Taking a closer look at 2015, this return becomes even more impressive. Despite a major uptick in new issue supply in 2015, the senior living sector outperformed the broader market. Senior living public debt issuance increased by 35% year-over-year, resulting in volume of $4.5B, the largest new issue volume since 2007. Equally relevant to the supply increase was the amount of transactions. There were approximately 185 separate transactions resulting in an average transaction size of $25 million. The municipal bond market is historically driven by supply and demand dynamics. The supply of new investable cash into tax-exempt mutual funds and the supply of new issues brought to the market have a tangible effect on bond prices. As such, major increases in volume can hurt specific municipal sector performance. That said, the senior living sector outperformed other revenue bond sectors in a year when volume was significantly up and the supply was spread over multiple different issuers.

The first demand component for the senior living sector investment performance is due to the need of communities for retirees. With nearly 8,000 seniors retiring every day, there are seismic demographic changes happening in the United States. Roughly 44 million people are now age 65 and older and the U.S. Census Bureau expects that to double in year 2050. Approximately 63% of people ages 65 and older need some form of long-term care.

Not-for-profit senior living projects are a key component in meeting this demand, and the municipal market has created an environment and credit requirements to finance this growing sector. In the process of tax-exempt capital allocations to this sector, investors are being provided with a relative value opportunity to invest in these fixed income securities.

The second component of senior living sector outperformance is a lag in the broader identification of key credit metrics. As not-for-profit senior living campuses continue to re-invest capital in their facilities, build cash on their balance sheets, and implement operational best practices, more of them are accessing capital in the municipal market to meet the growing demand for care.
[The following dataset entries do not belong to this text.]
(* ===== verification/ApiSession.v ===== *)
(** * Sessions over the HTTP interface

    Login, the use of the token and logout, over any sequence of requests: all handlers
    but those of login and logout leave the login limiter and the revoked tokens alone. *)

From S2P Require Import Prelude GoBase GoStrings GoFloat Model Store Config LoginLimiter Hub Auth Grants Server Persist Json Http.
From S2P Require Import RestAccounts RestDevices RestDeploy RestShares RestTasks Artifacts Api ApiAccess ApiAccounts.
From S2P Require Users Devices Shares Enrollments Assets Tasks.

(** Configuration, limiter and revoked tokens are as before; and so are the file library
    and the tasks. *)
Definition calm (s s' : Api) : Prop :=
  svConfig (apServer s') = svConfig (apServer s) ∧ svLimiter (apServer s') = svLimiter (apServer s) ∧
  ms_revokedUserTokens (store_of s') = ms_revokedUserTokens (store_of s).
Definition quiet (s s' : Api) : Prop :=
  calm s s' ∧ apFiles s' = apFiles s ∧ ms_assets (store_of s') = ms_assets (store_of s) ∧
  ms_tasks (store_of s') = ms_tasks (store_of s).

#[export] Instance calm_preorder : PreOrder calm.
Proof.
  split; [done|]. intros s1 s2 s3 (H1 & H2 & H3) (H1' & H2' & H3').
  split_and!; [by rewrite H1'|by rewrite H2'|by rewrite H3'].
Qed.
#[export] Instance quiet_preorder : PreOrder quiet.
Proof.
  split; [done|]. intros s1 s2 s3 (H1 & H2 & H3 & H4) (H1' & H2' & H3' & H4').
  split_and!; [by etrans|by rewrite H2'|by rewrite H3'|by rewrite H4'].
Qed.

Definition same_access (g : Server → Server) : Prop := ∀ s,
  svConfig (g s) = svConfig s ∧ svLimiter (g s) = svLimiter s ∧ svStore (g s) = svStore s.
According to LeadingAge, the recognized data aggregator in the not-for profit senior living sector, the net default rate for the sector is 3% (including recovered dollars). From 1970 to 2014, Moody’s Investor Services estimates the non-general obligation municipal market’s default rate is on average 0.034% (a number that doesn’t include Puerto Rico’s ongoing situation). Roughly 25% of senior living projects are non-rated. Of the 25% that are rated, all are “A” rated and below (lower investment grade). This results in higher yielding securities for investors. The maturation of the senior living sector, localized nature of the projects, lack of credit ratings in general, and their alignment with actual default risk, presents a unique opportunity.

It is our opinion that the amount of ratings and rating levels will continue to lag the actual performance of the projects. This is evidenced by the sector’s outperformance of the broader revenue bond market. Over the past three years, senior living sector investors are getting yields, which are in excess of credit risk. The third outperformance driver is the lack of yield in the municipal market. As in all fixed income products, yields are historically low. The tax-exempt institutional buyers of the municipal market have combated these low yields and benefited from overweighting in the senior living sector.

In closing, with current futures interest rate markets predicting a small chance of rate increases in the United States and globally, we believe municipals are positioned to remain at low interest rates, with the senior living sector out-performing other revenue bond sectors in 2016.

Adam Buchanan is senior vice president of Institutional Sales and Trading at Ziegler.